Role of the MMP9 gene in hemorrhagic transformations after tissue-type plasminogen activator treatment in stroke patients.

BACKGROUND AND PURPOSE: Despite the benefits of tissue-type plasminogen activator treatment, some stroke patients experience adverse hemorrhagic transformations (HT). Plasma protein levels of MMP9 have been associated with HT occurrence. We aimed to analyze the association of the MMP9 gene with HT occurrence. METHODS: We analyzed the MMP9 gene in blood samples from 885 stroke patients treated with tissue-type plasminogen activator by tag-SNP, imputed SNP, direct sequencing, and RNA expression. RESULTS: We did not observe any significant association between MMP9 genetic variations or MMP9 expression and HT occurrence. Moreover, no association was found between MMP9 expression and MMP9 polymorphisms. CONCLUSIONS: Genetic variations in the MMP9 gene are not associated with HT occurrence in tissue-type plasminogen activator-treated patients.

A predictive clinical-genetic model of tissue plasminogen activator response in acute ischemic stroke.

OBJECTIVE: Wide interindividual variability exists in response to tissue plasminogen activator (t-PA) treatment in the acute phase of ischemic stroke. We aimed to find genetic variations associated with hemorrhagic transformation (HT) and mortality rates after t-PA. We then generated a clinical-genetic model for predicting t-PA response.
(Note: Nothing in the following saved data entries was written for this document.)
Lemma last_range (n : nat) :
  forall a d, List.last (map (fun i => a + Z.of_nat i) (seq 0 (S n))) d = a + Z.of_nat n.
Proof.
  induction n as [|n IH]; intros a d; [simpl; lia|].
  change (seq 0 (S (S n))) with (0%nat :: seq 1 (S n)).
  cbn [map]. rewrite <- seq_shift, map_map.
  rewrite (map_ext _ (fun i => (a + 1) + Z.of_nat i)) by (intros i; lia).
  change (List.last (?x :: map ?f (seq 0 (S n))) d)
    with (List.last (map f (seq 0 (S n))) d).
  rewrite IH. lia.
Qed.

(** The bounds of a non-empty interval, as the two compressors read
    them. *)
Lemma interval_bounds (a e : Z) :
  a <= e ->
  np_min (expand_interval (a, e)) = Ok a /\
  np_max (expand_interval (a, e)) = Ok e /\
  exists g, expand_interval (a, e) = a :: g /\ group_last a (a :: g) = e.
Proof.
  intros Hle. unfold expand_interval, py_range. cbn [fst snd].
  replace (Z.to_nat (e + 1 - a)) with (S (Z.to_nat (e - a))) by lia.
  split; [|split].
  - change (seq 0 (S (Z.to_nat (e - a)))) with (0%nat :: seq 1 (Z.to_nat (e - a))).
    cbn [map np_min]. rewrite <- seq_shift, map_map.
    rewrite (map_ext _ (fun i => (a + 1) + Z.of_nat i)) by (intros i; lia).
    rewrite fold_min_range by lia. f_equal. lia.
  - change (seq 0 (S (Z.to_nat (e - a)))) with (0%nat :: seq 1 (Z.to_nat (e - a))).
    cbn [map np_max]. rewrite <- seq_shift, map_map.
    rewrite (map_ext _ (fun i => (a + 1) + Z.of_nat i)) by (intros i; lia).
    destruct (Z.to_nat (e - a)) as [|n] eqn:En.
    + simpl. f_equal. lia.
    + rewrite fold_max_range by lia. f_equal. lia.
  - pose proof (last_range (Z.to_nat (e - a)) a a) as Hlast.
    change (seq 0 (S (Z.to_nat (e - a)))) with (0%nat :: seq 1 (Z.to_nat (e - a))) in *.
    cbn [map] in *. replace (a + Z.of_nat 0) with a in * by lia.
    eexists. split; [reflexivity|]. unfold group_last. rewrite Hlast. lia.
Qed.
End Runs.

Section CompressorFacts.
Context `{Astro}.
(** What a pass establishes among the files it takes for cache files: no
    payload is older than the expiry instant, every [.meta] sidecar has its
    payload, no [.tmp-] file is older than 5 minutes, and with a positive
    [maxSize] the payloads total at most [maxSize] bytes.  The pass only
    removes files. *)
Lemma purgeOnce_establishes (fs : World) (now now' ttl maxSize : Z) :
  payloadBytes fs <= maxInt64 ->
  let fs' := purgeOnce rangeOrder sortSlice fs now now' ttl maxSize in
  fs' ⊆ fs /\
  noneOlder isData (expiry now ttl) fs' /\
  paired fs' /\
  noneOlder isTemp (now' - 5 * GoTime.Minute) fs' /\
  (0 < maxSize -> payloadBytes fs' <= maxSize).
Proof.
  intros Hfit. cbv zeta. unfold purgeOnce. cbv zeta.
  set (c := fold_left collect (WalkDir fs) (mkCollected [] [] ∅)).
  (* what the walk collected *)
  assert (Hdata : forall p, p ∈ dataFiles c <-> is_Some (fs !! p) /\ isData p = true).
  { intros p. unfold c. rewrite collect_data, walk_paths. cbn [dataFiles].
    split; [intros [H|H]; [inversion H | exact H] | auto]. }
  assert (Htemp : forall p, p ∈ tempFiles c <-> is_Some (fs !! p) /\ isTemp p = true).
  { intros p. unfold c. rewrite collect_temp, walk_paths. cbn [tempFiles].
    split; [intros [H|H]; [inversion H | exact H] | auto]. }
  assert (Hinv0 : expireInv (dataFiles c) (fs, metaFiles c)).
  { split; [|split]; cbn [fst snd].
    - intros m Hm Hin. apply collect_meta_complete; [left; apply walk_paths, Hin | exact Hm].
    - intros b m Hl. apply collect_meta_sound in Hl as [Hl|(_ & Hm & Hb)]; [|auto].
      cbn [metaFiles] in Hl. rewrite lookup_empty in Hl. discriminate.
    - intros m _ _ Hd. apply Hdata in Hd as [Hd _]. exact Hd. }
  (* the expiry loop *)
  destruct (expire_loop (expiry now ttl) (dataFiles c) (dataFiles c) (fs, metaFiles c))
    as (Hinv1 & Hsub1 & Hset1); try exact Hinv0; try (intros q Hq; apply Hdata, Hq).
  destruct (fold_left (expireStep (expiry now ttl)) (dataFiles c) (fs, metaFiles c))
    as [fs1 metas1]. cbn [fst snd] in *.
  destruct Hinv1 as (I1 & I2 & I3). cbn [fst snd] in *.
  (* the orphan loop *)
  set (set := (list_to_set (dataFiles c) : gset string)).
  set (ents := rangeOrder (map_to_list metas1)).
  set (fs2 := fold_left (orphanStep set) ents fs1).
  assert (Hents : forall b m, (b, m) ∈ ents <-> metas1 !! b = Some m).
  { intros b m. unfold ents. rewrite rangeOrder_perm. apply elem_of_map_to_list. }
  assert (Hsub2 : fs2 ⊆ fs1)
    by apply (sweep_shrinks (fun fs => fs) (orphanStep set) (orphanStep_shrinks set)).
  assert (Hkeep2 : forall m, isMeta m = true -> is_Some (fs2 !! m) ->
                     TrimSuffix m ".meta" ∈ dataFiles c -> is_Some (fs2 !! TrimSuffix m ".meta")).
  { unfold fs2.
    apply (sweep_invariant (orphanStep set)
             (fun fs => forall m, isMeta m = true -> is_Some (fs !! m) ->
                TrimSuffix m ".meta" ∈ dataFiles c -> is_Some (fs !! TrimSuffix m ".meta")));
      [|exact I3].
    intros s [b mp] Hx Hs m Hm Hin Hd. unfold orphanStep in *.
    destruct (decide (b ∈ set)); [apply Hs; assumption|].
    rewrite RemoveQuietly_delete in *.
    apply present_after_delete in Hin as [Hne Hin].
    rewrite lookup_delete_ne; [apply Hs; assumption|].
    intros Heq. apply Hents, I2 in Hx as [Hmp _].
    apply Hdata in Hd as [_ Hd]. rewrite <- Heq, (isMeta_not_data _ Hmp) in Hd. discriminate. }
  assert (Hgone2 : forall b m, (b, m) ∈ ents -> b ∉ set -> fs2 !! m = None).
  { intros b m Hin.
    pose (Q := fun (e : string * string) (s : World) => fst e ∉ set -> s !! snd e = None).
    assert (Hdown : forall x s s', s' ⊆ s -> Q x s -> Q x s').
    { intros x s s' Hsub Hq Hn. specialize (Hq Hn).
      destruct (s' !! snd x) eqn:E; [|reflexivity].
      eapply lookup_weaken in E; [|exact Hsub]. congruence. }
    assert (Hstep : forall s x, x ∈ ents -> True -> True /\ Q x (orphanStep set s x)).
    { intros s [b' m'] _ _. split; [exact I|]. intros Hn. cbn [fst snd] in *.
      unfold orphanStep. rewrite decide_False by exact Hn.
      rewrite RemoveQuietly_delete. apply lookup_delete_eq. }
    exact (sweep_settles (fun s => s) (orphanStep set) (orphanStep_shrinks set)
             (fun _ => True) Q ents Hdown Hstep fs1 I (b, m) Hin). }
  assert (Hpaired2 : paired fs2).
  { intros m Hm Hin.
    assert (Hin1 : is_Some (fs1 !! m)).
    { destruct Hin as [f Hf]. exists f. eapply lookup_weaken; eassumption. }
    pose proof (I1 m Hm Hin1) as Hl. apply Hents in Hl.
    assert (Hd : TrimSuffix m ".meta" ∈ set).
    { destruct (decide (TrimSuffix m ".meta" ∈ set)) as [H|H]; [exact H|].
      rewrite (Hgone2 _ _ Hl H) in Hin. destruct Hin; discriminate. }
    unfold set in Hd. apply elem_of_list_to_set in Hd.
    split; [apply Hdata, Hd | apply Hkeep2; assumption]. }
  (* the temp-file loop *)
  set (fs3 := fold_left (tempStep (now' - 5 * GoTime.Minute)) (tempFiles c) fs2).
  assert (Hsub3 : fs3 ⊆ fs2)
    by apply (sweep_shrinks (fun fs => fs) (tempStep _) (tempStep_shrinks _)).
  assert (Hpaired3 : paired fs3).
  { unfold fs3. apply (sweep_invariant (tempStep _) paired); [|exact Hpaired2].
    intros s p Hp Hs. apply paired_tempStep; [apply Htemp, Hp | exact Hs]. }
  assert (Hset3 : forall p, p ∈ tempFiles c -> settled (now' - 5 * GoTime.Minute) p fs3).
  { intros p Hp.
    assert (Hstep : forall s x, x ∈ tempFiles c -> True ->
                      True /\ settled (now' - 5 * GoTime.Minute) x
                                (tempStep (now' - 5 * GoTime.Minute) s x)).
    { intros s x _ _. split; [exact I | apply tempStep_settles]. }
    exact (sweep_settles (fun s => s) (tempStep _) (tempStep_shrinks _)
             (fun _ => True) (settled (now' - 5 * GoTime.Minute)) (tempFiles c)
             (settled_down _) Hstep fs2 I p Hp). }
  assert (Hsub03 : fs3 ⊆ fs) by (etrans; [exact Hsub3 | etrans; [exact Hsub2 | exact Hsub1]]).
  assert (Ha3 : noneOlder isData (expiry now ttl) fs3).
  { intros p f Hf Hd.
    assert (Hf1 : fs1 !! p = Some f).
    { eapply lookup_weaken; [exact Hf | etrans; [exact Hsub3 | exact Hsub2]]. }
    apply (Hset1 p); [|exact Hf1]. apply Hdata. split; [|exact Hd].
    exists f. eapply lookup_weaken; eassumption. }
  assert (Hc3 : noneOlder isTemp (now' - 5 * GoTime.Minute) fs3).
  { intros p f Hf Ht. apply (Hset3 p); [|exact Hf]. apply Htemp. split; [|exact Ht].
    exists f. eapply lookup_weaken; eassumption. }
  (* the size pass *)
  destruct (0 <? maxSize) eqn:Emax.
  - assert (Hfit3 : payloadBytes fs3 <= maxInt64).
    { etrans; [apply payloadBytes_mono, Hsub03 | exact Hfit]. }
    destruct (purgeBySizeLimit_core sortSlice sortSlice_perm fs3 maxSize Hfit3)
      as (k & _ & Hev & Hperm & Hstop & _).
    rewrite Hev.
    set (gone := firstn k (sortSlice before (walkEntries fs3))) in *.
    assert (Hsub4 : withoutPairs gone fs3 ⊆ fs3) by apply withoutPairs_shrinks.
    split; [etrans; [exact Hsub4 | exact Hsub03]|].
    split; [eapply noneOlder_down; [exact Hsub4 | exact Ha3]|].
    split; [apply withoutPairs_paired, Hpaired3|].
    split; [eapply noneOlder_down; [exact Hsub4 | exact Hc3]|].
    intros Hpos. rewrite payloadBytes_total, (totalSize_perm _ _ Hperm).
    destruct Hstop as [-> | Hle]; [unfold totalSize; cbn; lia | exact Hle].
  - apply Z.ltb_ge in Emax.
    split; [exact Hsub03|]. split; [exact Ha3|]. split; [exact Hpaired3|].
    split; [exact Hc3 | lia].
Qed.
METHODS: Our prospective study used SNPlex to genotype 140 single nucleotide polymorphisms (SNPs) from 97 candidate genes in 3 patient cohorts. The cohorts included 1,172 patients who were treated with t-PA; 20.9% of them developed HT as evaluated by systematic brain computed tomography scan, and 10.6% died. A predictive model was generated by logistic regression (LR). Functional studies included real time quantitative polymerase chain reaction, nephelometry, and Western blot for alpha-2-macroglobulin (A2M) and activated partial thromboplastin time measurement for coagulation factor XII (FXII). RESULTS: Replication analysis revealed that the SNP rs669 (Val1000Ile) in A2M was associated with HT, and rs1801020 (-4C>T) of F12 was associated with in-hospital death. The rs669 SNP withstood Bonferroni correction for HT (p < 3.57E-4). LR-based scores predicted HT occurrence (p = 9.13E-15) and in-hospital mortality (p = 8.7E-9) and were validated in an independent cohort. Val1000Ile modified A2M serum levels at baseline and after t-PA infusion, but not mRNA expression or protein structure; -4C>T affected FXII activity both prior to and after t-PA treatment. INTERPRETATION: Two functional polymorphisms were consistently associated with t-PA safety. Our validated LR-based score predicts t-PA safety in the Spanish population.